Réforme le jugement entrepris,

Dit la tierce opposition recevable et, constatant que le recours à la requête d'extrême urgence ne se justifiait pas, la déclare fondée,

Met à néant l'ordonnance rendue par le juge des saisies de Verviers le 12 novembre 2003.

(...).

[1] L'arrêt rapporté fonde cette décision sur un arrêt de la Cour de cassation du 9 décembre 1996 (Pas., I, n° 494) qui consacre la théorie de “l'expédition”, au terme de laquelle la notification d'un pli judiciaire produit ses effets au jour de la remise de celui-ci aux services de la poste. Il y a lieu d'attirer l'attention sur ce que dans un arrêt n° 170/2003 du 17 décembre 2003 (J.T. 2004, p. 45 et l'excellente note de J.-F. van Drooghenbroeck), la Cour d'arbitrage a considéré que cette théorie se fonde sur une interprétation des artt. 32 et 46 du Code judiciaire qui est contraire aux artt. 10 et 11 de la Constitution. Selon la cour, la seule lecture de ces dispositions du Code judiciaire qui soit conforme au principe d'égalité est celle consistant à considérer que la notification produit ses effets à partir de la date de remise du pli judiciaire à la personne du destinataire ou à son domicile (théorie de la “réception”).
[2] La solution doit être approuvée.

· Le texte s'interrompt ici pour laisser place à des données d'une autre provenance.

(** One page of the history.  For [page >= 1] and [limit >= 1] the reply
    holds the projection of at most [limit] sessions, all of the
    requesting user and all matching the filter, newest first;
    [totalSessions] is the number of matching sessions; [hasNext] is true
    exactly when more than [page * limit] sessions match, which is
    exactly when [currentPage < totalPages]; [hasPrevious] is true
    exactly from page 2 on; and the page is empty exactly when
    [(page - 1) * limit] already covers all matching sessions. *)
Theorem history_page (u : nat) (q : History.query) (db : Db)
    (items : list History.item) (pgn : History.pagination) :
  History.history u q db = Some (items, pgn) ->
  let pg := match History.page q with Some n => n | None => 1 end in
  let lim := match History.limit q with Some n => n | None => 20 end in
  let docs := History.page_docs u q pg lim db in
  let total := Z.of_nat (List.length (filter (History.matches u q) (sessions db))) in
  1 <= pg /\ 1 <= lim
  /\ items = map History.select docs
  /\ Z.of_nat (List.length items) <= lim
  /\ Forall (fun s => In s (sessions db) /\ userId s = u
                      /\ History.matches u q s = true) docs
  /\ newest_first docs
  /\ History.currentPage pgn = pg
  /\ History.totalSessions pgn = total
  /\ (History.hasNext pgn = true <-> pg * lim < total)
  /\ (History.hasNext pgn = true
      <-> History.currentPage pgn < History.totalPages pgn)
  /\ (History.hasPrevious pgn = true <-> 1 < pg)
  /\ (items = [] <-> total <= (pg - 1) * lim).
Proof.
  intros H pg lim docs total. unfold History.history in H. cbv zeta in H.
  fold pg lim in H. fold docs total in H.
  destruct ((1 <=? pg) && (1 <=? lim)) eqn:Hd; [|discriminate].
  apply andb_prop in Hd as [Hp Hl]. apply Z.leb_le in Hp, Hl.
  injection H as <- <-. cbn [History.currentPage History.totalSessions
    History.hasNext History.hasPrevious History.totalPages].
  assert (Hlen : List.length docs
                 = Nat.min (Z.to_nat lim)
                     (List.length (filter (History.matches u q) (sessions db))
                      - Z.to_nat ((pg - 1) * lim))).
  { subst docs. unfold History.page_docs.
    rewrite length_firstn, length_skipn.
    rewrite (Permutation_length (sort_desc_perm _)). reflexivity. }
  assert (Hnext : ((pg - 1) * lim + Z.of_nat (List.length docs) <? total) = true
                  <-> pg * lim < total).
  { rewrite Z.ltb_lt, Hlen. subst total. nia. }
  split; [assumption|]. split; [assumption|]. split; [reflexivity|].
  split; [rewrite length_map, Hlen; lia|].
  split.
  { apply Forall_forall. intros s Hs. subst docs. unfold History.page_docs in Hs.
    apply In_firstn_skipn in Hs.
    apply (Permutation_in _ (sort_desc_perm _)) in Hs.
    apply filter_In in Hs as [Hin Hm].
    repeat split; [assumption|apply (matches_userId u q s Hm)|assumption]. }
  split.
  { subst docs. unfold History.page_docs.
    apply newest_first_firstn, newest_first_skipn, sort_desc_sorted. }
  split; [reflexivity|]. split; [reflexivity|].
  split; [exact Hnext|].
  split.
  { rewrite Hnext. symmetry. apply page_count; subst total; lia. }
  split; [apply Z.ltb_lt|].
  split; intros H.
  - apply (f_equal (@List.length _)) in H. rewrite length_map, Hlen in H.
    cbn in H. subst total. nia.
  - assert (Hz : List.length docs = 0%nat) by (rewrite Hlen; subst total; nia).
    destruct docs; [reflexivity|discriminate].
Qed.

Conformément à un enseignement constant de la Cour de cassation, l'art. 1046 du Code judiciaire n'est applicable qu'aux décisions par lesquelles le juge ne tranche aucune question de fait ou de droit litigieuse ou n'en préjuge pas, de sorte que la décision ne peut infliger à aucune des parties un grief immédiat (voy. réc. Cass. 26 mai 2003, J.T. 2004, p. 561 ).
[3] Voy. la Note d'observations ci-après.

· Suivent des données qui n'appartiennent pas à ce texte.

(** * The HTML renderer of commonmark.js ([lib/html.js])

    A shallow embedding of the renderer object and of every method of its
    prototype, followed by the properties of the renderer that were checked
    against it.

    Conventions of the embedding.
    - A JavaScript string is a sequence of code units.  The embedding uses
      [string], so a code unit is below 256 (the Latin-1 range).
    - A JavaScript number that the renderer only counts with or prints
      ([disableTags], [listStart], [level], source positions) is a [Z] that
      stands for an integer of magnitude below 2^53: there every integer
      is a number of the language, adding and subtracting 1 is exact, and
      [toString] is the decimal numeral.  From 2^53 on a number of the
      language is a rounded one, and from 10^21 on it is printed with an
      exponent; the embedding says nothing of such numbers.
    - [null] is [None].
    - The renderer object is a record that every method takes and gives back;
      a method that can throw returns a [completion]. *)

From Stdlib Require Import String Ascii List ZArith Lia Bool DecimalString.
Import ListNotations.
Open Scope string_scope.
Open Scope Z_scope.

(** ** JavaScript strings *)

Module JsString.

(** The line feed, written ['\n'] in the source. *)
Definition LF : string := String (ascii_of_nat 10) EmptyString.

(** The double quote character (code 34). *)
Definition DQ : string := String (ascii_of_nat 34) EmptyString.

Definition char_code (c : ascii) : nat := nat_of_ascii c.

Definition between (lo hi : nat) (c : ascii) : bool :=
  (Nat.leb lo (char_code c) && Nat.leb (char_code c) hi)%bool.

(** [String.prototype.toLowerCase] on one code unit: A-Z, and in the upper
    half of Latin-1 the capitals 0xC0-0xDE but for the multiplication sign
    0xD7, move 32 places up. *)
Definition lower_char (c : ascii) : ascii :=
  if between 65 90 c then ascii_of_nat (char_code c + 32)
  else if (between 192 222 c && negb (Nat.eqb (char_code c) 215))%bool
       then ascii_of_nat (char_code c + 32)
  else c.

Fixpoint toLowerCase (s : string) : string :=
  match s with
  | EmptyString => EmptyString
  | String c s' => String (lower_char c) (toLowerCase s')
  end.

[4] Deze beslissing wordt gegrond op een arrest van het Hof van Cassatie van 9 december 1996 (Pas. 1996, I, nr. 494) waarin de verzendingstheorie wordt gevolgd. Dit houdt in dat de betekening van een gerechtelijke akte gevolgen sorteert vanaf de dag van de afgifte ervan aan de postdiensten. Opgemerkt moet worden dat het Arbitragehof in het arrest nr. 170/2003 van 17 december 2003 (J.T. 2004, p. 45 , met een uitstekende noot van J.-F. van Drooghenbroeck) oordeelde dat deze theorie steunt op een interpretatie van de artt. 32 en 46 van het Gerechtelijk Wetboek die in strijd is met de artt. 10 en 11 van de Grondwet. Volgens het Arbitragehof is de interpretatie van deze twee bepalingen van het Gerechtelijk Wetboek enkel in overeenstemming met het gelijkheidsbeginsel wanneer zij inhoudt dat de betekening gevolgen sorteert vanaf de datum van de overhandiging van het document aan de bestemmeling of aan zijn woonplaats (ontvangsttheorie).

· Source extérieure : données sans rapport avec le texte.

(** * EduAccess: resource lifecycle, moderation workflow and bookkeeping

    A shallow embedding of the Express/Mongoose back end of EduAccess:
    the Mongoose models (Resource, ModerationLog, Download, School), the two
    storage services, and the controllers that moderate, list, download,
    delete and count resources.

    Conventions of the embedding.
    - A MongoDB collection is a finite map from [_id] to document.
    - An [async] function is a computation in the monad [M]: it threads the
      world (database, stored files, console, clock) and either returns a
      value or throws.
    - An ObjectId is a natural number; a Date is an integer (milliseconds);
      a JavaScript number that counts something is an integer.
    - Strings are byte strings; [String.length] stands for [.length]. *)

From stdpp Require Import gmap strings list sorting.
From Stdlib Require Import ZArith Ascii.

(** ** JavaScript string helpers *)

Module Js.

(** [String.prototype.trim], on the ASCII white space characters. *)
Fixpoint trimStart (s : string) : string :=
  match s with
  | String c s' => if Ascii.is_space c then trimStart s' else s
  | EmptyString => EmptyString
  end.

Definition trimEnd (s : string) : string :=
  String.rev (trimStart (String.rev s)).

Definition trim (s : string) : string := trimEnd (trimStart s).

(** Truthiness of a string: only the empty string is falsy. *)
Definition truthy (s : string) : bool := negb (String.eqb s "").

(** Truthiness of a possibly [undefined] string. *)
Definition truthy_opt (o : option string) : bool :=
  match o with
  | Some s => truthy s
  | None => false
  end.

(** [s.split(sep)] for a one-character separator. *)
Fixpoint split_go (sep : Ascii.ascii) (cur : string) (s : string) : list string :=
  match s with
  | EmptyString => [String.rev cur]
  | String c s' =>
      if Ascii.eqb c sep
      then String.rev cur :: split_go sep EmptyString s'
      else split_go sep (String c cur) s'
  end.

Definition split (sep : Ascii.ascii) (s : string) : list string :=
  split_go sep EmptyString s.

End Js.

(** ** Data model *)

Definition ObjectId := nat.

(** [resourceStatus = ['pending', 'approved', 'rejected']] *)
Inductive Status := pending | approved | rejected.

Global Instance Status_eq_dec : EqDecision Status.
Proof. solve_decision. Defined.

Definition status_name (s : Status) : string :=
  match s with
  | pending => "pending"
  | approved => "approved"
  | rejected => "rejected"
  end.

(** [moderationActions = ['approved', 'rejected']] *)
Inductive Action := action_approved | action_rejected.

Inductive Role := student | teacher | admin | alumni.

Global Instance Role_eq_dec : EqDecision Role.
Proof. solve_decision. Defined.

Module File.
Record t := mk {
  originalName : string;
  storedName : string;
  mimeType : string;
  size : Z;
  key : string
}.
End File.

Module Resource.
Record t := mk {
  _id : ObjectId;
  title : string;
  description : string;
  file : File.t;
  uploader : ObjectId;
  school : ObjectId;
  subject : string;
  grade : string;
  strand : option string;
  tags : list string;
  status : Status;
  moderationNotes : option string;
  moderatedBy : option ObjectId;
  moderatedAt : option Z;
  downloadCount : Z;
  isPublic : bool;
  createdAt : Z;
  updatedAt : Z
}.

(** The assignments of a moderation decision:
    [status], [moderatedBy], [moderatedAt], [moderationNotes]. *)
Definition set_moderation (r : t) (s : Status) (by_ : option ObjectId)
    (at_ : option Z) (notes : option string) : t :=
  mk (_id r) (title r) (description r) (file r) (uploader r) (school r)
     (subject r) (grade r) (strand r) (tags r)
     s notes by_ at_
     (downloadCount r) (isPublic r) (createdAt r) (updatedAt r).

Definition set_downloadCount (r : t) (n : Z) : t :=
  mk (_id r) (title r) (description r) (file r) (uploader r) (school r)
     (subject r) (grade r) (strand r) (tags r)
     (status r) (moderationNotes r) (moderatedBy r) (moderatedAt r)
     n (isPublic r) (createdAt r) (updatedAt r).

(** The fields an edit may assign. *)
Definition set_metadata (r : t) (title' description' subject' grade' : string)
    (strand' : option string) (tags' : list string) (isPublic' : bool) : t :=
  mk (_id r) title' description' (file r) (uploader r) (school r)
     subject' grade' strand' tags'
     (status r) (moderationNotes r) (moderatedBy r) (moderatedAt r)
     (downloadCount r) isPublic' (createdAt r) (updatedAt r).

Definition set_updatedAt (r : t) (now : Z) : t :=
  mk (_id r) (title r) (description r) (file r) (uploader r) (school r)
     (subject r) (grade r) (strand r) (tags r)
     (status r) (moderationNotes r) (moderatedBy r) (moderatedAt r)
     (downloadCount r) (isPublic r) (createdAt r) now.
End Resource.

Module ModerationLog.
Record t := mk {
  _id : ObjectId;
  resource : ObjectId;
  moderator : ObjectId;
  action : Action;
  notes : option string;
  previousStatus : Status;
  newStatus : Status;
  createdAt : Z
}.
End ModerationLog.

Module Download.
Inductive SyncStatus := synced | sync_pending | failed.

Record t := mk {
  _id : ObjectId;
  user : ObjectId;
  resource : ObjectId;
  downloadedAt : Z;
  ipAddress : option string;
  userAgent : option string;
  offline : bool;
  syncStatus : SyncStatus
}.
End Download.

Module School.
Record Statistics := mkStatistics {
  totalResources : Z;
  totalDownloads : Z;
  activeUsers : Z
}.

Record t := mk {
  _id : ObjectId;
  name : string;
  code : string;
  city : string;
  state : string;
  isActive : bool;
  admin : option ObjectId;
  statistics : Statistics
}.

Definition set_statistics (s : t) (st : Statistics) : t :=
  mk (_id s) (name s) (code s) (city s) (state s) (isActive s) (admin s) st.
End School.

(** [userSchema] of models/User.js, by the paths that the controllers
    read: the role, one of [userRoles], the school, and [isActive]. *)
Module User.
Record t := mk {
  _id : ObjectId;
  role : Role;
  school : ObjectId;
  isActive : bool
}.
End User.

(** ** The world a request runs in *)

(** The collections of the database. *)
Record Db := mkDb {
  resources : gmap ObjectId Resource.t;
  moderationlogs : gmap ObjectId ModerationLog.t;
  downloads : gmap ObjectId Download.t;
  schools : gmap ObjectId School.t;
  users : gmap ObjectId User.t
}.

(** [this.driver] of the [StorageService] of services/storageService.js:
    [process.env.STORAGE_DRIVER || 'local'], by the service that the
    constructor chooses for it, the one of S3 for ['s3'] and the local
    one for anything else. *)
Inductive Driver := LocalDriver | S3Driver.

(** What the running process sees besides the database.  [faults] scripts
    the availability of the remote services: every call to the database or
    to S3 takes the head of the list, and [true] makes that call reject
    without effect; the empty list means that every call gets through. *)
Record World := mkWorld {
  db : Db;
  disk : gset string;
  bucket : gset string;
  console : list string;
  clock : Z;
  oidgen : ObjectId;
  faults : list bool;
  driver : Driver;
  text_index : string → Resource.t → bool
}.

Definition set_db (w : World) (d : Db) : World :=
  mkWorld d (disk w) (bucket w) (console w) (clock w) (oidgen w) (faults w)
          (driver w) (text_index w).

Definition set_disk (w : World) (d : gset string) : World :=
  mkWorld (db w) d (bucket w) (console w) (clock w) (oidgen w) (faults w)
          (driver w) (text_index w).

Definition set_bucket (w : World) (b : gset string) : World :=
  mkWorld (db w) (disk w) b (console w) (clock w) (oidgen w) (faults w)
          (driver w) (text_index w).

Definition set_console (w : World) (c : list string) : World :=
  mkWorld (db w) (disk w) (bucket w) c (clock w) (oidgen w) (faults w)
          (driver w) (text_index w).

Definition set_oidgen (w : World) (n : ObjectId) : World :=
  mkWorld (db w) (disk w) (bucket w) (console w) (clock w) n (faults w)
          (driver w) (text_index w).

Definition set_faults (w : World) (f : list bool) : World :=
  mkWorld (db w) (disk w) (bucket w) (console w) (clock w) (oidgen w) f
          (driver w) (text_index w).

(** ** Errors and the monad of asynchronous code *)

Inductive Err :=
| NetworkError
| DuplicateKey (index : string)
| ValidationError (path : string) (message : string)
| HookError (message : string)
| TypeError (message : string)
| ENOENT (path : string)
| MongoError (message : string).

Inductive Result (A : Type) :=
| Ok (a : A)
| Throw (e : Err).
Arguments Ok {A} a.
Arguments Throw {A} e.

Definition M (A : Type) : Type := World → Result A * World.

Definition ret {A} (a : A) : M A := λ w, (Ok a, w).

Definition throw {A} (e : Err) : M A := λ w, (Throw e, w).

Definition bind {A B} (c : M A) (k : A → M B) : M B :=
  λ w, match c w with
       | (Ok a, w') => k a w'
       | (Throw e, w') => (Throw e, w')
       end.

(** [try { c } catch (error) { h error }] *)
Definition try_catch {A} (c : M A) (h : Err → M A) : M A :=
  λ w, match c w with
       | (Ok a, w') => (Ok a, w')
       | (Throw e, w') => h e w'
       end.

Declare Scope async_scope.
Delimit Scope async_scope with async.
Notation "x <- c ;; k" := (bind c (λ x, k))
  (at level 100, c at next level, right associativity) : async_scope.
Notation "c ;;; k" := (bind c (λ _, k))
  (at level 100, right associativity) : async_scope.
Local Open Scope async_scope.

Definition get_world : M World := λ w, (Ok w, w).

Definition modify_world (f : World → World) : M unit := λ w, (Ok tt, f w).

(** One round trip to a remote service. *)
Definition remote_call : M unit :=
  λ w, match faults w with
       | [] => (Ok tt, w)
       | false :: fs => (Ok tt, set_faults w fs)
       | true :: fs => (Throw NetworkError, set_faults w fs)
       end.

(** [console.error(line)] *)
Definition console_error (line : string) : M unit :=
  modify_world (λ w, set_console w (console w ++ [line])).

(** [new Date()] *)
Definition new_Date : M Z := λ w, (Ok (clock w), w).

(** A new ObjectId. *)
Definition new_ObjectId : M ObjectId :=
  λ w, (Ok (oidgen w), set_oidgen w (S (oidgen w))).

(** ** Requests and responses *)

Module Req.

(** [req.user], set by the authentication middleware. *)
Record AuthUser := mkUser {
  id : ObjectId;
  role : Role;
  school : ObjectId
}.

(** A [tags] parameter is a string or an array of strings. *)
Inductive Tags :=
| TagsString (s : string)
| TagsArray (l : list string).

(** [req.file], as the upload middleware leaves it. *)
Record UploadedFile := mkFile {
  originalname : string;
  filename : option string;
  mimetype : string;
  size : Z;
  key : option string
}.

(** [req.body]: every field may be [undefined]. *)
Record Body := mkBody {
  notes : option string;
  title : option string;
  description : option string;
  subject : option string;
  grade : option string;
  strand : option string;
  tags : option Tags;
  isPublic : option string
}.

(** [req.query].  [page] and [limit] hold the value of [parseInt] on the
    parameter, [None] standing for NaN; [school] and [uploader] hold
    well-formed ids. *)
Record Query := mkQuery {
  q_page : option Z;
  q_limit : option Z;
  q_search : option string;
  q_subject : option string;
  q_grade : option string;
  q_school : option ObjectId;
  q_strand : option string;
  q_tags : option Tags;
  q_uploader : option ObjectId;
  q_status : option string
}.

Record t := mk {
  user : option AuthUser;
  params_id : ObjectId;
  body : Body;
  query : Query;
  file : option UploadedFile;
  ip : option string;
  userAgent : option string;
  validationErrors : list string
}.

Definition no_body : Body := mkBody None None None None None None None None.

Definition no_query : Query :=
  mkQuery None None None None None None None None None None.

Definition set_status (q : Query) (s : option string) : Query :=
  mkQuery (q_page q) (q_limit q) (q_search q) (q_subject q) (q_grade q)
          (q_school q) (q_strand q) (q_tags q) (q_uploader q) s.

Definition set_query (r : t) (q : Query) : t :=
  mk (user r) (params_id r) (body r) q (file r) (ip r) (userAgent r)
     (validationErrors r).

(** [req.user?.role === 'admin'] *)
Definition is_admin (r : t) : bool :=
  match user r with
  | Some u => bool_decide (role u = admin)
  | None => false
  end.

End Req.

[5] Dit is de correcte oplossing. Overeenkomstig een vaststaande rechtspraak van het Hof van Cassatie is art. 1046 van het Gerechtelijk Wetboek echter alleen van toepassing op de beslissingen waarbij de rechter geen enkel geschil van feitelijke of juridische aard beslecht of niet reeds een beslissing daarover wijst, zodat de beslissing geen onmiddellijk nadeel kan berokkenen aan een van de partijen (zie Cass. 26 mei 2003, J.T. 2004, p. 561 ).
[6] Zie de hiernavolgende Noot.
[7] Avocat. Maître de conférences à l'ULB.